**WHAT IS BEING ASKED**
Find the line that contains "new, o) V g →" in the entries below. Write out that line and all that follow it, unchanged and alone.

**GIVEN INFORMATION**

(* ===== verification/MpscClients.v ===== *)
(** Clients of the MPSC ring: threads that each own one handle, a sender's or
    the receiver's, make any calls on it and pass cloned senders to new
    threads; the two obligations of the logic for every call. *)
From S2P Require Import Prelude Usize Atomic Errors Wait Notify Ring Queue Mpsc Seq Memory Machine Logic Parking.
From S2P Require Import MpscInv MpscProt MpscActs MpscTake MpscDrop MpscFree MpscCalls MpscConc MpscOps.
From S2P Require MpscSeq.
Local Open Scope Z_scope.

(** What a thread owns. *)
Inductive handle := HSender (self : Sender) | HReceiver (self : Receiver).

Section clients.
Context `{tgt : Target} {T : Type} (cb : T → bool).

(** A call on a handle. [drain] is given the callback that keeps what it sees
    and panics on the values [cb] rejects. A call that does not fit the handle
    cannot be written in the source; it changes nothing. *)
Definition start (c : call T) (h : handle) : prog T (reply handle (event T)) :=
  match c, h with
  | CTrySend fuel v, HSender self =>
      '(self, r) ← try_send fuel self v; mret (Some (HSender self), [], EvTrySend r)
  | CSend fuel cas_fuel v, HSender self =>
      '(self, r) ← send fuel cas_fuel self v; mret (Some (HSender self), [], EvSend r)
  | CClone, HSender self =>
      new ← Sender_clone self; mret (Some (HSender self), [HSender new], EvCloned)
  | CDropSender, HSender self => _ ← Sender_drop self; mret (None, [], EvDropped)
  | CTryRecv, HReceiver self =>
      '(self, r) ← try_recv self; mret (Some (HReceiver self), [], EvTryRecv r)
  | CRecv fuel, HReceiver self =>
      '(self, r) ← recv fuel self; mret (Some (HReceiver self), [], EvRecv r)
  | CDrain fuel max, HReceiver self =>
      '(self, seen, e) ← drain fuel self max (collect cb) [];
      mret (Some (HReceiver self), [], EvDrain seen e)
  | CDropReceiver, HReceiver self => _ ← Receiver_drop self; mret (None, [], EvDropped)
  | _, h => mret (Some h, [], EvNoHandle)
  end.

Section calls.
Variable sh : Shared.
Hypothesis Hok : MpscSeq.shared_ok sh.
Variable limit : Z.
Hypothesis Hlim : 2 * (limit + 2) ≤ MAX_REFCOUNT.
Implicit Types (g : ghost T) (i : tid) (V : tview) (tr : list (call T * event T)).
Abbreviation Inv := (MInvs sh limit).

Definition ready_ok i (h : handle) V g tr : Prop :=
  match h with
  | HSender self => i ≠ rx ∧ sends sh self g
  | HReceiver self => i = rx ∧ receives sh self g ∧ gpub g = length (vals g)
  end.

Definition gone_ok i g : Prop := gphase g = Gone.

(** A drain counted what it gave to the callback, unless that panicked. *)
Definition drain_done (o : event T) : Prop :=
  match o with EvDrain seen e => ended cb 0 seen e | _ => True end.

(** What a call leaves: its entry in the log, and the handles. *)
Definition post i tr (c : call T) (r : reply handle (event T)) V g : Prop :=
  let '(keep, new, o) := r in
  done_log i tr (c, o) g ∧ drain_done o ∧
  match new with
  | [] => match keep with Some h => ready_ok i h V g tr | None => gphase g = Gone end
  | [h] => i ≠ rx ∧ h = HSender (MkSender sh 0) ∧
      ∃ self g0, keep = Some (HSender self) ∧ sends sh self g0 ∧ g = with_clone Referenced g0
  | _ => False
  end.

(** A call whose outcome does not depend on the views. *)
Lemma safe_call i tr c (p : prog T (reply handle (event T))) V g :
  safe Inv i tr c p g (λ r g', ∀ V', post i tr c r V' g') →
  wp Inv i tr c (post i tr c) p V g.
Proof using Type. intros Hp. eapply wp_mono; [|apply Hp]. intros r V' g' Hr. apply Hr. Qed.

Lemma sender_logs i tr x g :
  i ≠ rx → vals g = accepted tr ++ accepted_by x → (saw_disconnect x = true → gknow g = true) → done_log i tr x g.
Proof using Type. intros Hi Hv Hk. unfold done_log. rewrite decide_False by done. by rewrite mpsc_accepted_snoc. Qed.

Lemma receiver_logs tr x g :
  vals g = received tr ++ received_by x → (saw_disconnect x = true → gdone g = true) → done_log rx tr x g.
Proof using Type. intros Hv Hk. unfold done_log. rewrite decide_True by done. by rewrite mpsc_received_snoc. Qed.

Lemma mpsc_start_sender i tr c self g V :
  i ≠ rx → sends sh self g → vals g = accepted tr →
  wp Inv i tr c (post i tr c) (start c (HSender self)) V g.
Proof using Hok Hlim.
  intros Hi Hs Hl. apply safe_call. clear V.
  destruct c as [fuel v|fuel cas_fuel v| | | |fuel|fuel max|]; cbn [start].
  all: try (apply safe_ret; intros V; split; [apply sender_logs; cbn; rewrite ?app_nil_r; done|by split]).
  - apply safe_bind. eapply safe_mono; [by apply (mpsc_safe_try_send sh Hok limit i tr _ Hi)|].
    intros [self' r] g' [Hs' Hr]. apply safe_ret. intros V. split; [|by split].
    unfold sent in Hr. rewrite Hl in Hr. apply sender_logs; [done|..];
      destruct r as [[]|[w|w]]; simpl in Hr; cbn; rewrite ?app_nil_r; intuition (congruence || done).
  - apply safe_bind. eapply safe_mono.
    { by apply (mpsc_safe_send_loop sh Hok limit i tr _ Hi); [|apply for_strategy_ok|..]. }
    intros [self' r] g' [Hs' Hr]. apply safe_ret. intros V. split; [|by split].
    rewrite Hl in Hr. apply sender_logs; [done|..];
      destruct r as [[]|[w]]; simpl in Hr; cbn; rewrite ?app_nil_r; intuition (congruence || done).
  - apply safe_bind. eapply safe_mono; [by apply (safe_Sender_clone sh Hok limit Hlim i tr _ Hi)|].
    intros new g' [-> ->]. apply safe_ret. intros V. split; [apply sender_logs; cbn; rewrite ?app_nil_r; done|].
    split; [done|]. split; [done|]. split; [done|]. by exists self, g.
  - apply safe_bind, (safe_Sender_drop sh Hok limit Hlim i tr _ self); [done..|].
    intros g' Hv Hg Hk. apply safe_ret. intros V. split; [|by split].
    apply sender_logs; cbn; rewrite ?app_nil_r; [done|congruence|done].
Qed.

Lemma mpsc_start_receiver tr c self g V :
  receives sh self g → gpub g = length (vals g) → vals g = received tr →
  wp Inv rx tr c (post rx tr c) (start c (HReceiver self)) V g.
Proof using Hok Hlim.
  intros Hr Hp Hl. apply safe_call. clear V.
  destruct c as [fuel v|fuel cas_fuel v| | | |fuel|fuel max|]; cbn [start].
  all: try (apply safe_ret; intros V; split; [apply receiver_logs; cbn; rewrite ?app_nil_r; done|by split]).
  - apply safe_bind. eapply safe_mono; [by apply (mpsc_safe_try_recv sh Hok limit rx tr _ eq_refl)|].
    intros [self' r] g' (Hr' & Hp' & Hv). apply safe_ret. intros V. split; [|by split].
    rewrite Hl in Hv. apply receiver_logs; destruct r as [v|[]]; cbn; rewrite ?app_nil_r; intuition (congruence || done).
  - apply safe_bind. eapply safe_mono.
    { by apply (mpsc_safe_recv_loop sh Hok limit rx tr _ eq_refl); [..|apply for_strategy_ok]. }
    intros [self' r] g' (Hr' & Hp' & Hv). apply safe_ret. intros V. split; [|by split].
    rewrite Hl in Hv. apply receiver_logs; destruct r as [v|[]]; cbn; rewrite ?app_nil_r; intuition (congruence || done).
  - apply safe_bind. eapply safe_mono; [by apply (mpsc_safe_drain sh Hok limit rx tr _ eq_refl)|].
    intros [[self' seen] e] g' (Hr' & Hp' & Hv & Hx). apply safe_ret. intros V. split; [|by split].
    rewrite Hl in Hv. by apply receiver_logs.
  - apply safe_bind, (safe_Receiver_drop sh Hok limit Hlim rx tr _ self); [done..|].
    intros g' Hv Hg Hd. apply safe_ret. intros V. split; [|by split].
    apply receiver_logs; cbn; rewrite ?app_nil_r; [congruence|done].
Qed.

(** ** The two obligations of the logic *)

Lemma mpsc_start_ok Γ m i g V tr h c :
  Inv Γ m → Γ !! i = Some (Ent g V tr None) → ready_ok i h V g tr → calls_in Γ < limit →
  Inv (<[i := Ent g V tr (Some c)]> Γ) m ∧ wp Inv i tr c (post i tr c) (start c h) V g.
Proof using Hok Hlim.
  intros ((G & HI) & HO) Hi Hr Hcalls. pose proof (lo_log _ _ _ _ _ (mi_local _ _ _ _ _ HI _ _ Hi)) as Hl. split.
  - split; [exists G; by apply call_inv|]. apply open_calls_upd; [done|]. intros c' _ _.
    destruct h as [self|self]; simpl in Hr; [apply (sn_open _ _ _ (proj2 Hr))|apply (rc_open _ _ _ (proj1 (proj2 Hr)))].
  - unfold log_ok in Hl. simpl in Hl. destruct h as [self|self]; simpl in Hr.
    + destruct Hr as [Hne Hs]. rewrite decide_False in Hl by done. by apply mpsc_start_sender; [..|apply Hl].
    + destruct Hr as (-> & Hs & Hp). rewrite decide_True in Hl by done. by apply mpsc_start_receiver; [..|apply Hl].
Qed.

Lemma clone_done g0 self : sends sh self g0 → with_clone NoClone (with_clone Referenced g0) = g0.
Proof using Hok. intros []. destruct g0. simpl in *. by subst. Qed.

Lemma mpsc_finish_ok Γ m i g V tr c keep new o :
  Inv Γ m → Γ !! i = Some (Ent g V tr (Some c)) → post i tr c (keep, new, o) V g →
  ∃ g' gs,
    Inv (<[i := Ent g' V (tr ++ [(c, o)]) None]> Γ ++ ((λ g, Ent g V [] None) <$> gs)) m ∧
    (∀ h, keep = Some h → ready_ok i h V g' (tr ++ [(c, o)])) ∧
    (keep = None → gone_ok i g') ∧ length gs = length new ∧
    (∀ j h g, new !! j = Some h → gs !! j = Some g → ready_ok (length Γ + j) h V g []).
Proof using Hok.
  intros ((G & HI) & HO) Hi (Hlog & _ & Hnew). destruct new as [|h [|]]; [| |done].
  - exists g, []. rewrite app_nil_r. split_and!; try done.
    + split; [exists G; by apply return_call_inv|by apply open_calls_upd].
    + by intros h ->.
    + by intros ->.
  - destruct Hnew as (Hne & -> & self & g0 & -> & Hs & ->).
    exists (with_clone NoClone (with_clone Referenced g0)), [new_ghost]. split_and!; try done.
    + split; [eexists; apply (spawn_inv sh Hok); try done; apply Hs|].
      intros j e c' [Hj|[_ [_ <-]%list_lookup_singleton_Some]]%lookup_app_Some; [|done].
      revert j e c' Hj. by apply open_calls_upd.
    + intros h [= <-]. by rewrite (clone_done _ _ Hs).
    + intros j h g1 [-> <-]%list_lookup_singleton_Some [_ <-]%list_lookup_singleton_Some.
      pose proof (mi_rx _ _ _ _ _ HI). split; [lia|done].
Qed.
End calls.
End clients.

**FINAL ANSWER**
  Inv Γ m → Γ !! i = Some (Ent g V tr (Some c)) → post i tr c (keep, new, o) V g →
  ∃ g' gs,
    Inv (<[i := Ent g' V (tr ++ [(c, o)]) None]> Γ ++ ((λ g, Ent g V [] None) <$> gs)) m ∧
    (∀ h, keep = Some h → ready_ok i h V g' (tr ++ [(c, o)])) ∧
    (keep = None → gone_ok i g') ∧ length gs = length new ∧
    (∀ j h g, new !! j = Some h → gs !! j = Some g → ready_ok (length Γ + j) h V g []).
Proof using Hok.
  intros ((G & HI) & HO) Hi (Hlog & _ & Hnew). destruct new as [|h [|]]; [| |done].
  - exists g, []. rewrite app_nil_r. split_and!; try done.
    + split; [exists G; by apply return_call_inv|by apply open_calls_upd].
    + by intros h ->.
    + by intros ->.
  - destruct Hnew as (Hne & -> & self & g0 & -> & Hs & ->).
    exists (with_clone NoClone (with_clone Referenced g0)), [new_ghost]. split_and!; try done.
    + split; [eexists; apply (spawn_inv sh Hok); try done; apply Hs|].
      intros j e c' [Hj|[_ [_ <-]%list_lookup_singleton_Some]]%lookup_app_Some; [|done].
      revert j e c' Hj. by apply open_calls_upd.
    + intros h [= <-]. by rewrite (clone_done _ _ Hs).
    + intros j h g1 [-> <-]%list_lookup_singleton_Some [_ <-]%list_lookup_singleton_Some.
      pose proof (mi_rx _ _ _ _ _ HI). split; [lia|done].
Qed.
End calls.
End clients.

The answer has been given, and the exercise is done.